Nachdem das prognostizierte Unwetter Diepholz weitestgehend verschonte, setze dann irgendwann der Regen ein. Appletree ohne Schlamm scheint eine Utopie zu bleiben. Pünktlich zum Auftritt Albertine Sarges hörte dieser dann aber auf (und das obwohl sie im trockenen Spiegelzelt spielte).

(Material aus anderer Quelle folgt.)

Lemma sendFrame_loop_S {clk} (n : nat) (currentPosition frame : Z)
    (s : Board clk) :
  sendFrame_loop (S n) currentPosition frame s
  = sendFrame_loop n (to_uint16 (Z.shiftr currentPosition 1)) frame
      (sendPulses (if Z.land currentPosition frame >? 0
                   then PULSE_LONG else PULSE_SHORT) 1 s).
Proof. reflexivity. Qed.

Lemma sendFrame_loop_run {clk} (frame : Z) :
  forall (n : nat) (s : Board clk),
    (n < 16)%nat ->
    sendFrame_loop (S n) (2 ^ Z.of_nat n) frame s
    = run_events (flat_map pulse_events (map (bit_pulse frame) (countdown (S n)))) s.
Proof.
  induction n as [|n IH]; intros s Hn.
  - rewrite sendFrame_loop_S. cbn [sendFrame_loop countdown map flat_map].
    rewrite sendPulses_run, mask_test by lia.
    unfold bit_pulse. simpl. now rewrite !app_nil_r.
  - rewrite sendFrame_loop_S, mask_shift by lia.
    rewrite IH by lia. rewrite sendPulses_run, mask_test by lia.
    rewrite <- run_events_app.
    cbn [countdown map flat_map]. 
    unfold bit_pulse at 1. simpl concat. now rewrite app_nil_r.
Qed.

Lemma sendFrame_run {clk} (frame : Z) (s : Board clk) :
  sendFrame frame s = run_events (frame_events frame) s.
Proof.
  unfold sendFrame. change 0x8000 with (2 ^ Z.of_nat 15).
  rewrite sendFrame_loop_run by lia. rewrite !sendPulses_run.
  rewrite <- !run_events_app. f_equal.
  unfold frame_events, frame_pulses. rewrite !flat_map_app.
  simpl. rewrite !app_nil_r, <- !app_assoc. reflexivity.
Qed.

(** C1: for every frame value [sendFrame] makes the calls of exactly 19
    pulses, in this order: two SYNC pulses, then one pulse per bit from
    bit 15 down to bit 0 (LONG when the bit is 1, SHORT when it is 0),
    then one SHORT pulse. *)
Theorem sendFrame_pulses {clk} :
  forall (frame : Z) (s : Board clk),
    exists pulses : list SubmarinePulseType,
      sendFrame frame s = run_events (flat_map pulse_events pulses) s
      /\ trace (sendFrame frame s) = trace s ++ flat_map pulse_events pulses
      /\ length pulses = 19%nat
      /\ pulses
         = [PULSE_SYNC; PULSE_SYNC]
           ++ map (fun i => if Z.testbit frame i then PULSE_LONG else PULSE_SHORT)
                  [15; 14; 13; 12; 11; 10; 9; 8; 7; 6; 5; 4; 3; 2; 1; 0]
           ++ [PULSE_SHORT].
Proof.
  intros frame s. exists (frame_pulses frame).
  assert (H : sendFrame frame s = run_events (frame_events frame) s)
    by apply sendFrame_run.
  unfold frame_events in H.
  split; [exact H|]. split; [rewrite H; apply trace_run_events|].
  split; reflexivity.
Qed.

(** ** The command codec *)

(** C3: for every command the low byte of the frame is the command's
    value and the high byte is the bitwise complement of the low byte. *)
Theorem encode_bytes :
  forall command : SubmarineCommand,
    let lowByte := Z.land (encode command) 0xFF in
    let highByte := Z.shiftr (encode command) 8 in
    lowByte = command_value command
    /\ highByte = to_uint8 (Z.lnot lowByte)
    /\ Z.lxor highByte lowByte = 0xFF
    /\ encode command = 256 * highByte + lowByte.
Proof. intros []; vm_compute; repeat split; reflexivity. Qed.

Lemma encode_STOP : encode STOP = 0xFF00.
Proof. reflexivity. Qed.

(** ** The command sequencer *)

Lemma to_ulong_to_long (z : Z) : to_ulong (to_long z) = to_ulong z.
Proof.
  unfold to_ulong, to_long. rewrite (Z.mod_eq (z + 2 ^ 31)) by lia.
  replace (z + 2 ^ 31 - 2 ^ 32 * ((z + 2 ^ 31) / 2 ^ 32) - 2 ^ 31)
    with (z + (- ((z + 2 ^ 31) / 2 ^ 32)) * 2 ^ 32) by ring.
  apply Z_mod_plus_full.
Qed.

(** The deadline of the hold loop, as the comparison sees it. *)
Lemma deadline_mod (now hold_time_ms : Z) :
  to_ulong (to_long (to_long now + hold_time_ms))
  = (now + hold_time_ms) mod 2 ^ 32.
Proof.
  rewrite to_ulong_to_long. unfold to_ulong.
  rewrite <- Zplus_mod_idemp_l.
  change (to_long now mod 2 ^ 32) with (to_ulong (to_long now)).
  rewrite to_ulong_to_long. unfold to_ulong.
  now rewrite Zplus_mod_idemp_l.
Qed.

(** While the deadline stays within the 32 bits of the clock, the test of
    the code is the test on the time elapsed. *)
Lemma hold_test_elapsed {clk} (hold_time_ms : Z) (s s' : Board clk) :
  0 <= millis clk (clock s) + hold_time_ms < 2 ^ 32 ->
  hold_test (to_long (millis clk (clock s))) hold_time_ms s'
  = (elapsed s s' <? hold_time_ms).
Proof.
  intros Hrange. unfold hold_test, elapsed.
  rewrite deadline_mod, Z.mod_small by assumption.
  destruct (Z.ltb_spec (millis clk (clock s')) (millis clk (clock s) + hold_time_ms));
    destruct (Z.ltb_spec (millis clk (clock s') - millis clk (clock s)) hold_time_ms);
    try reflexivity; lia.
Qed.


Lemma hold_loop_run {clk} (start_time hold_time_ms frame : Z) :
  forall (k fuel : nat) (s : Board clk),
    (forall j, (j < k)%nat ->
       hold_test start_time hold_time_ms
         (Nat.iter j (fun s => sendFrame frame (delay 35 s)) s) = true) ->
    hold_test start_time hold_time_ms
      (Nat.iter k (fun s => sendFrame frame (delay 35 s)) s) = false ->
    (k < fuel)%nat ->
    hold_loop fuel start_time hold_time_ms frame s
    = Some (Nat.iter k (fun s => sendFrame frame (delay 35 s)) s).
Proof.
  induction k as [|k IH]; intros fuel s Hlt Hk Hfuel;
    (destruct fuel as [|fuel]; [lia|]); cbn [hold_loop].
  - simpl in Hk. now rewrite Hk.
  - pose proof (Hlt 0%nat ltac:(lia)) as H0. simpl in H0. rewrite H0.
    rewrite Nat.iter_succ_r in *.
    apply IH; [|assumption|lia].
    intros j Hj. pose proof (Hlt (S j) ltac:(lia)) as HSj.
    now rewrite Nat.iter_succ_r in HSj.
Qed.
(** [Doctor::getdata] and [Patient::getdata] in one step: the three
    extractions in a row, and the three prompts. *)
Lemma Doctor_getdata_run (d : DoctorFields.t) (p : process counters object) :
  Doctor.getdata d p
  = let r1 := get_word (cin p) (Person.name (DoctorFields.person d)) in
    let r2 := get_int (snd r1) (Person.age (DoctorFields.person d)) in
    let r3 := get_int (snd r2) (DoctorFields.doctor_specialist d) in
    Ok ({| DoctorFields.person := {| Person.name := fst r1; Person.age := fst r2 |};
           DoctorFields.doctor_specialist := fst r3;
           DoctorFields.doctor_id := DoctorFields.doctor_id d |},
        set_cin (snd r3)
          (set_cout (cout p ++ "Enter Doctor Name: Enter Age: Enter Specialist ID: ") p)).
Proof.
  unfold Doctor.getdata. unfold_prog. simpl.
  destruct (get_word (cin p) (Person.name (DoctorFields.person d))) as [nm i1].
  simpl.
  destruct (get_int i1 (Person.age (DoctorFields.person d))) as [a i2]. simpl.
  destruct (get_int i2 (DoctorFields.doctor_specialist d)) as [sp i3]. simpl.
  unfold set_cin, set_cout. simpl. rewrite !append_assoc. reflexivity.
Qed.

Lemma Patient_getdata_run (q : PatientFields.t) (p : process counters object) :
  Patient.getdata q p
  = let r1 := get_word (cin p) (Person.name (PatientFields.person q)) in
    let r2 := get_int (snd r1) (Person.age (PatientFields.person q)) in
    let r3 := get_word (snd r2) (PatientFields.admission_date q) in
    Ok ({| PatientFields.person := {| Person.name := fst r1; Person.age := fst r2 |};
           PatientFields.admission_date := fst r3;
           PatientFields.patient_id := PatientFields.patient_id q |},
        set_cin (snd r3)
          (set_cout (cout p ++ "Enter Patient Name: Enter Age: Enter Admission Date: ") p)).
Proof.
  unfold Patient.getdata. unfold_prog. simpl.
  destruct (get_word (cin p) (Person.name (PatientFields.person q))) as [nm i1].
  simpl.
  destruct (get_int i1 (Person.age (PatientFields.person q))) as [a i2]. simpl.
  destruct (get_word i2 (PatientFields.admission_date q)) as [dt i3]. simpl.
  unfold set_cin, set_cout. simpl. rewrite !append_assoc. reflexivity.
Qed.

(** [getdata] is always defined; it leaves the objects, the counters and
    the class and sequence number of its object as they are. *)
Lemma getdata_defined (o : object) (p : process counters object) :
  exists o' p',
    getdata o p = Ok (o', p')
    /\ heap p' = heap p /\ statics p' = statics p
    /\ is_doctor o' = is_doctor o
    /\ doctor_ids [o'] = doctor_ids [o]
    /\ patient_ids [o'] = patient_ids [o].
Proof.
  destruct o as [d|q]; unfold getdata, Doctor.getdata, Patient.getdata;
    unfold_prog; simpl.
  - destruct_reads. eexists _, _. split; [reflexivity|]. simpl. auto.
  - destruct_reads. eexists _, _. split; [reflexivity|]. simpl. auto.
Qed.

Lemma create_run (c : Z) (p : process counters object) :
  create c p
  = Ok (fresh (dom (heap p)),
        set_heap (<[fresh (dom (heap p)) := constructed c (statics p)]> (heap p))
                 (set_statics (counted c (statics p)) p)).
Proof.
  unfold create, constructed, counted, Doctor.Doctor, Patient.Patient.
  destruct (c =? 1); unfold_prog; reflexivity.
Qed.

Zum Freitag spielten viele ihre Hits zum Ende. Außer Team Scheisse, die durch ihr Set knüppelten, Karstadtdedektiv und Rein ins Loch mitten drin. Ein Hit jagte den nächsten. Selbst überrascht, wie viele Menschen sie vor die Waldbühne zogen, zelebrierten sie ihren Auftritt als Ode an den Punk und jeder der Anwesenden, der irgendwann einmal von Deutschpunk sozialisiert wurde, wurde nostalgisch und war in ihren Bann gezogen. Vielleicht die Überraschung des Festivals und definitiv eine gelungene Entscheidung nach kurzfristigen Absagen anderer, Team Scheisse draußen auf der Waldbühne anstatt im Spiegelzelt – wie ursprünglich einmal geplant – spielen zu lassen.

Überhaupt die Waldbühne. Und überhaupt der Freitag. Auch wenn ich nur so in Superlativen schwelge: Black Sea Dahu auf der Waldbühne war so ein Moment, wunderbare Musik in wunderbarer Kulisse. Vielleicht so ein Moment des Schwelgens. Ähnlich als Alice Phoebe Lou zum Schluss ihres schönen Sets Witches darbietet. Wunderschön. Momente, Eindrücke, wie sie nur das Appletree schreibt. Momente, von denen sich das Restjahr zehren lässt.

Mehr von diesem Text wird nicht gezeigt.